IN: Frisk was justified by RS, but “ball” in pocket wasn’t plain feel

The officer was observing defendant and suspected he’d be engaged in a drug transaction. Finally there was a patdown, and in defendant’s pocket was a small ball of something, which the officer reached for. It was obvious it was not a weapon, and the search exceeded the Terry stop. Johnson v. State, 2019 Ind. App. LEXIS 560 (Dec. 19, 2019):

P15 The testimony suggests alternative scenarios as to how Agent Wilkinson discovered the apparent contraband. The agent may have been conducting “a carefully limited search of outer clothing to detect weapons,” Granados, 749 N.E.2d at 1213, when he discerned characteristics consistent with contraband, notwithstanding the fabric barrier. Or Agent Wilkinson, having received information of an attempted sale of contraband, may have reached into Johnson’s pocket and examined the item before concluding it was likely contraband. In the first scenario, Agent Wilkinson would arguably have, without exceeding the scope of a Terry pat-down for weapons, developed probable cause for an arrest. In the second scenario, Agent Wilkinson would have conducted the search before having probable cause for an arrest and thus the seizure did not take place in a search incident to arrest. It is incumbent upon the State to prove that the measures it used to conduct a search and seize evidence were constitutional.
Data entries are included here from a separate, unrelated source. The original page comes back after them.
(** The lines of a step, its alignment and its instructions. *)
Definition step_lines (step : EnrollmentStep) : list Line * Alignment * string :=
  match step with
  | EsMethodSelect =>
      ([LText "Choose how to enroll this device:"; LText ""; styled "[A] Approval code (requires server interaction)" (fg Gray);
        styled "[Q] Paste QR payload (from server UI)" (fg Gray)], AlCenter, "[a] Approval · [q] Paste QR · [Esc] Cancel")
  | EsQrInput q =>
      (([styled "Paste QR enrollment JSON and press Enter to submit." (fg Gray); LText "";
         match qi_payload q with
         | [] => styled "[payload empty]" (fg DarkGray)
         | payload => LText (format_text_with_cursor payload true (Some (qi_cursor q)))
         end] ++
        match qi_error q with Some e => [LText ""; styled e (fg_bold Red)] | None => [] end)%list, AlLeft, "[Enter] Submit · [Esc] Cancel")
  | EsApproval ap =>
      match av_verification_code ap with
      | Some code =>
          ([styled (av_status_message ap) (fg Gray); LText ""; styled code (mkStyle (Some Yellow) [BOLD; UNDERLINED]);
            styled "Enter this code on the server to approve enrollment" (fg Gray)], AlCenter, "Esc hides overlay after noting the code")
      | None => ([styled (av_status_message ap) (fg Gray)], AlCenter, "Waiting for verification code · Esc hides overlay")
      end
  | EsInProgress m => ([LSpans [raw m]], AlCenter, "Esc hides overlay")
  | EsCompleted m => ([styled m (fg Green)], AlCenter, "Press Enter or Esc to close")
  | EsError m => ([styled m (fg_bold Red)], AlCenter, "Press Enter or Esc to close")
  end.
Definition expiry_lines (expiry : option Z) : list Line :=
  match expiry with
  | Some t =>
      let '(text, color) :=
        if now <? t then (fmt ["QR token expires in "; format_remaining ((t - now) ÷ NANOS); " ("; formatted_expiry t; " UTC)"], Yellow)
        else (fmt ["QR token expired at "; formatted_expiry t; " UTC"], Red) in
      [LText ""; styled text (fg_bold color)]
  | None => []
  end.
Definition render_enrollment (content_area : Rect) (s : EnrollmentState) : frame :=
  area ← centered_rect content_area 60 50;
  let chunks := layout_split Vertical [Min 3; Length 1] (inner area) in
  top ← chunks !! 0%nat;
  bottom ← chunks !! 1%nat;
  let '(lines, alignment, instructions) := step_lines (en_step s) in
  let body := ([styled (it_label (en_server s)) bold; LText ""] ++ lines ++ expiry_lines (en_qr_token_expiry s))%list in
  render_widget WClear area ;> render_widget (WBlock (boxed (fmt ["Enroll "; it_label (en_server s)]))) area ;>
  render_widget (WParagraph body plain alignment no_block) top ;> render_widget (text_widget instructions (fg Gray)) bottom.

Definition type_label (t : CommandParameterType) : string :=
  match t with CptSlider => "slider" | CptText => "text" | CptToggle => "toggle" | CptDropdown => "dropdown" end.
Definition field_item (s : ParameterFormState) (i : nat) (f : ParameterFieldState) : list Line :=
  let selected := (i =? fo_selected s)%nat in
  let editing := fo_editing s && selected in
  ([LSpans [mkSpan bold (ca_name (fs_definition f)); raw "  "; mkSpan (fg Gray) (fmt ["["; type_label (ca_param_type (fs_definition f)); "]"])];
    LSpans [raw (parameter_value_display f selected editing (if editing then fo_text_cursor s else None))]] ++
   match ca_description (fs_definition f) with Some d => [styled d (fg Gray)] | None => [] end)%list.
Definition render_form (content_area : Rect) (s : ParameterFormState) : frame :=
  area ← centered_rect content_area 70 75;
  let chunks := layout_split Vertical [Min 3; Length 1; Length 1] (inner area) in
  top ← chunks !! 0%nat;
  middle ← chunks !! 1%nat;
  bottom ← chunks !! 2%nat;
  let items := match fo_fields s with [] => [[LText "No parameters. Press Ctrl+Enter to run."]] | fields => imap (field_item s) fields end in
  let selected := match fo_fields s with [] => None | _ => Some (fo_selected s) end in
  let style := mkStyle (Some Yellow) (if fo_editing s then [BOLD; ITALIC] else [BOLD]) in
  let instructions :=
    match fo_fields s with
    | [] => "Ctrl+Enter run · Esc cancel"
    | _ => "Ctrl+Enter run · Esc cancel · Enter edit text · Space toggle · ←/→ adjust"
    end in
  render_widget WClear area ;>
  render_widget (WBlock (boxed (fmt ["Execute "; cu_name (fo_command s); " on "; fo_server_label s]))) area ;>
  render_widget (WList items (Some style) no_block selected) top ;>
  match fo_error s with Some e => render_widget (text_widget e (fg_bold Red)) middle | None => Some [] end ;>
  render_widget (text_widget instructions (fg Gray)) bottom.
Rager, 883 N.E.2d at 139. Here, the State failed to satisfy its burden; the evidence does not dispel concern that the ball of powder retrieved from Johnson’s pocket was obtained in violation of his Fourth Amendment right to be free from an unlawful search and seizure.

Considering the officer was expecting a drug transaction, what about plain feel? “Agent Wilkinson detected and removed from Johnson’s pocket an object that ‘felt like a ball of drugs.’ … He placed Johnson in handcuffs and provided a Miranda warning.” It wasn’t otherwise addressed.